(Extracted data entries)
(** [selectBest_minimal_cost] on three candidates of which only the last
    is implied by the key of Ab. *)
Lemma selectBest_minimal_cost_witness :
  selectBest [mkSpelling LC sharp; mkSpelling LD natural; mkSpelling LD flat]
    (keySignatureDefaults "Ab") true = Some (mkSpelling LD flat) ∧
  mkSpelling LD flat
  ∈ [mkSpelling LC sharp; mkSpelling LD natural; mkSpelling LD flat] ∧
  ∀ c, c ∈ [mkSpelling LC sharp; mkSpelling LD natural; mkSpelling LD flat] →
       candCost (keySignatureDefaults "Ab") (mkSpelling LD flat)
       ≤ candCost (keySignatureDefaults "Ab") c.
Proof.
  assert (Hsel : selectBest
                   [mkSpelling LC sharp; mkSpelling LD natural; mkSpelling LD flat]
                   (keySignatureDefaults "Ab") true = Some (mkSpelling LD flat))
    by (vm_compute; reflexivity).
  split; [exact Hsel|].
  exact (selectBest_minimal_cost _ _ _ _ Hsel).
Defined.

(** X2: when a candidate with the preferred accidental (flat if
    [preferFlats], sharp otherwise) costs as little as the chosen spelling,
    the chosen spelling has the preferred accidental too. *)
Theorem selectBest_tie_break (cands : list Spelling)
    (keyDefaults : gmap Letter Acc) (preferFlats : bool) (b c : Spelling) :
  selectBest cands keyDefaults preferFlats = Some b →
  c ∈ cands →
  acc c = preferred preferFlats →
  candCost keyDefaults c = candCost keyDefaults b →
  acc b = preferred preferFlats.
Proof.
  intros (st & <- & Hcost & _ & Hpref & _)%selectBest_loopInvariant Hc Hacc Heq.
  apply (Hpref c Hc Hacc). rewrite Hcost. exact Heq.
Qed.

▶ _TASK INSTRUCTIONS_
Answer only with the count of lines in the records that include the string "cands".

▶ _EXERCISE ANSWER_
3